Bluetooth mobile phones, PCs with Bluetooth modules installed, etc. are all master devices. (For example, when a Bluetooth mobile phone and a Bluetooth PC are paired, the user can enter a set of numbers on the Bluetooth mobile phone, and then enter the same set of numbers on the Bluetooth PC to complete the pairing between the two devices.)
(2) Bluetooth slave device
Slave devices generally do not have input terminals. Therefore, when a slave device leaves the factory, a 4-digit or 6-digit matching password is fixed in its Bluetooth chip. Bluetooth headsets, UD digital pens, etc. are all slave devices. (For example: when a Bluetooth PC is paired with a UD digital pen, the user correctly enters the Bluetooth matching password on the UD pen into the Bluetooth PC to complete the matching between the UD pen and the Bluetooth PC.)
Note:
Master devices and slave devices can be matched with each other, but slave devices cannot be matched with each other.
For example: a Bluetooth PC can be matched with a Bluetooth mobile phone; a Bluetooth PC can also be matched with a UD pen; but UD pens cannot be matched with each other.
A main device can match one or more other devices. For example, a Bluetooth mobile phone can generally only match 7 Bluetooth devices. However, a Bluetooth PC can match more than ten or even dozens of Bluetooth devices.
At the same time, only point-to-point communication is supported between Bluetooth devices.
2.3.5 Bluetooth Applications
Bluetooth technology can be applied to all aspects of daily life. For example, by introducing Bluetooth technology, the annoying connection cable between mobile phones and laptops can be removed and communication can be established wirelessly.
Printers, PDAs, desktop computers, fax machines, keyboards, game joysticks and all other digital devices can become part of the Bluetooth system.
3 Long-range cellular communication protocols
Long-distance cellular communication protocols are mainly the standards and protocols adopted by various telecom operators under 2/3/4/5G, NB-IoT and other technologies. We will not further advocate for telecom operators and large equipment manufacturers here.
4 Long-range non-cellular communication protocols
4.1 ZigBee
4.1.1 Introduction to ZigBee
The name ZigBee comes from the communication method of bee colonies: bees exchange messages by dancing in a zigzag shape to share information such as the direction, location and distance of food sources. Zigbee is thus named as a new generation of wireless communication technology.

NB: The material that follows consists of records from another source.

(* ===== verification/Decode.v ===== *)
(** * Bytes as a value

    The decoding half of [value/wire/mod.rs]: the reader, the loop over the
    containers being built, and the keys of a wide map told apart by their
    hashes. Decoding is given an allocator that does not refuse. *)

From S2P Require Import Prelude Errors SchemaErrors Number Value Keys Maps Encode.

(** [WireError]; [Nested] is its [TooDeep]. What a schema or a type refuses a
    value for is not carried. *)
Inductive WireError : Type :=
  | Truncated (at_ : nat)
  | BadTag (at_ : nat) (tag : Z)
  | Overlong (at_ : nat)
  | BadText (at_ : nat)
  | BadNumber (at_ : nat)
  | NotABool (at_ : nat) (byte : Z)
  | RepeatedKey (at_ : nat)
  | Trailing (at_ : nat)
  | Alloc (at_ : nat) (error : ValueError)
  | UnknownFrame (at_ : nat) (kind : Z)
  | NoSchema (channel : Z)
  | NotASchema (channel : Z)
  | Invalid (channel : Z) (error : ValidationError)
  | Nested (at_ : nat)
  | Refused.

#[export] Instance WireError_eq_dec : EqDecision WireError.
Proof. solve_decision. Defined.

(** ** The reader *)

Record WireReader := MkWireReader { wbytes : bytes; at_ : nat; base : nat }.

Definition offset (r : WireReader) : nat := (base r + at_ r)%nat.
Definition wrest (r : WireReader) : bytes := drop (at_ r) (wbytes r).
Definition wadv (n : nat) (r : WireReader) : WireReader := MkWireReader (wbytes r) (at_ r + n) (base r).
Definition remaining (r : WireReader) : Z := Z.of_nat (length (wbytes r) - at_ r).
Lemma copy_map_spec m :
  copy_map m = match uncopiable_all (map snd m) with Some e => Err (Refuse e) | None => Ok m end.
Proof.
  unfold copy_map. rewrite copy_tree_den by done. unfold fill. cbn -[fill_entries].
  rewrite fill_entries_spec. by destruct (uncopiable_all (map snd m)).
Qed.

(** Copying a tree of any depth answers the tree itself, or the refusal of
    the first node whose door refuses it, and never panics; a list or a map
    copies when everything in it does; and a tree copies exactly when it
    encodes. *)
Theorem copy_is_the_tree v l m :
  copy_value v = match uncopiable v with Some e => Err (Refuse e) | None => Ok v end /\
  copy_list l = match uncopiable_all l with Some e => Err (Refuse e) | None => Ok l end /\
  copy_map m = match uncopiable_all (map snd m) with Some e => Err (Refuse e) | None => Ok m end /\
  (copy_value v = Ok v <-> refused v = None).
Proof.
  split_and!; [apply copy_value_spec|apply copy_list_spec|apply copy_map_spec|].
  rewrite copy_value_spec, <- uncopiable_refused. unfold copied. by destruct (uncopiable v).
Qed.

(** The equality walk decides equality of whole trees, maps by their entries
    in order, whatever the nodes hold; and the hash walk feeds a hasher the same
    input for two trees exactly when they are equal, one tree's input never the
    beginning of another's. *)
Theorem equal_and_hash_exact a b s t :
  equal (PValues a b) = Ok (bool_decide (a = b)) /\
  (hash_feed a = hash_feed b <-> a = b) /\
  (exists fa fb, hash_feed a = Ok fa /\ hash_feed b = Ok fb /\ (fa ++ s = fb ++ t <-> a = b /\ s = t)).
Proof.
  rewrite !hash_feed_spec, equal_spec. split_and!; [done| |].
  - split; [|by intros ->]. intros [= E]. apply (feed_apart a b [] []). by rewrite !app_nil_r.
  - exists (feed a), (feed b). split_and!; [done..|]. split; [apply feed_apart|by intros [-> ->]].
Qed.
(** A segment is written in brackets, or bare behind its dot. *)
Lemma segment_cases s :
  (exists b, bracket_text b s /\
     forall out at_, render_segment out at_ s = out ++ OPEN :: b ++ [CLOSE]) \/
  (bare s /\
     forall out at_, render_segment out at_ s = (if (0 <? at_)%nat then out ++ [DOT] else out) ++ s).
Proof.
  unfold render_segment. destruct (is_digits s) eqn:Ed.
  { left. exists s. split; [|done]. apply is_digits_spec in Ed as [Hn Hd]. apply bracket_plain; [done| |].
    - eapply Forall_impl; [done|]. unfold OPEN, CLOSE. simpl. lia.
    - destruct Hd as [|c s Hc _]; [done|]. intros [= ->]. unfold QUOTE in Hc. lia. }
  destruct (needs_quotes s) eqn:Eq.
  - left. exists (QUOTE :: escape s ++ [QUOTE]). split; [constructor; apply escape_escaped|].
    intros out at_. f_equal. cbn [app]. by rewrite <- app_assoc.
  - right. split; [|done]. unfold needs_quotes in Eq.
    apply orb_false_iff in Eq as [Hn%bool_decide_eq_false Hs]. split; [done|].
    apply Forall_forall. intros b Hb. destruct (stops b) eqn:E; [|done].
    assert (existsb stops s = true); [|congruence].
    apply existsb_exists. exists b. by rewrite <- list_elem_of_In.
Qed.

(** What a path writes after its first segment. *)
Definition path_text (p : list bytes) : bytes := concat (map (render_segment [] 1) p).

Lemma path_tail p : tail_spells (path_text p) p.
Proof.
  unfold path_text. induction p as [|s p IH]; [constructor|]. cbn [map concat].
  destruct (segment_cases s) as [(b & Hb & ->)|(Hs & ->)]; cbn [Nat.ltb Nat.leb app].
  - rewrite <- app_assoc. by apply tail_bracket.
  - by apply tail_dot.
Qed.

Lemma render_segment_text out at_ s : (0 < at_)%nat ->
  render_segment out at_ s = out ++ render_segment [] 1 s.
Proof.
  intros Hp. destruct (segment_cases s) as [(b & _ & E)|(_ & E)]; rewrite !E; [done|].
  rewrite (proj2 (Nat.ltb_lt _ _) Hp). cbn [Nat.ltb Nat.leb app]. by rewrite <- app_assoc.
Qed.

Lemma render_tail p : forall (f : nat -> nat) out, (forall i, 0 < f i)%nat ->
  foldl (λ out '(at_, segment), render_segment out at_ segment) out
    (imap (λ i segment, (f i, segment)) p) = out ++ path_text p.
Proof.
  unfold path_text. induction p as [|s p IH]; intros f out Hf; [by rewrite app_nil_r|].
  cbn [imap foldl map concat]. rewrite render_segment_text by done.
  etransitivity; [apply (IH (f ∘ S)); intros i; apply Hf|]. by rewrite <- app_assoc.
Qed.

Lemma render_spells p : spells (render p) p.
Proof.
  destruct p as [|s p]; [constructor|]. unfold render. cbn [imap foldl].
  assert (E : forall out, foldl (λ out '(at_, segment), render_segment out at_ segment) out
    (imap ((λ at_ segment, (at_, segment)) ∘ S) p) = out ++ path_text p).
  { intros out. apply (render_tail p S). lia. }
  rewrite E. pose proof (path_tail p) as Ht.
  destruct (segment_cases s) as [(b & Hb & ->)|(Hs & ->)]; cbn [Nat.ltb Nat.leb app].
  - rewrite <- app_assoc. by apply spells_bracket.
  - by apply spells_name.
Qed.

(** ** What paths promise *)

(** The text of a path is read as that path, and only the path grammar is
    read: a text names segments exactly when the grammar spells them so. Two
    paths with one text are one path, so the text a path crosses a boundary as
    never stands for another place. *)
Theorem path_text_exact t p q :
  parse (render p) = Some p /\ (parse t = Some p <-> spells t p) /\ (render p = render q <-> p = q).
Proof.
  assert (R : forall p, parse (render p) = Some p) by (intros; apply parse_iff, render_spells).
  split_and!; [apply R|apply parse_iff|]. split; [|by intros ->].
  intros E. apply (f_equal parse) in E. rewrite !R in E. congruence.
Qed.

ZigBee is a highly reliable wireless data transmission network, similar to CDMA and GSM networks. ZigBee data transmission modules are similar to mobile network base stations. ZigBee is a wireless network platform composed of up to 65,000 wireless data transmission modules. Within the entire network, each network module can communicate with each other, and the distance between each network node can be infinitely extended from the standard 75m. The communication distance ranges from the standard 75m to hundreds of meters and kilometers, and supports unlimited expansion (depending on the increase in the number of nodes). Unlike the CDMA network or GSM network of mobile communications, the ZigBee network is mainly established for industrial field automation control data transmission. Therefore, it must be simple, easy to use, reliable, and low-priced. The mobile communication network is mainly established for voice communication, and each base station is generally worth hundreds of thousands or even millions of RMB, while each ZigBee network "base station" (node) is less than 1,000 RMB.
4.1.2 Technical Features
ZigBee is a wireless connection that can operate in three frequency bands: 2.4GHz (popular worldwide), 868MHz (popular in Europe) and 915 MHz (popular in the United States), with a maximum transmission rate of 250kbit/s, 20kbit/s and 40kbit/s respectively. Its transmission distance is within the range of 10-75m, but can be further increased.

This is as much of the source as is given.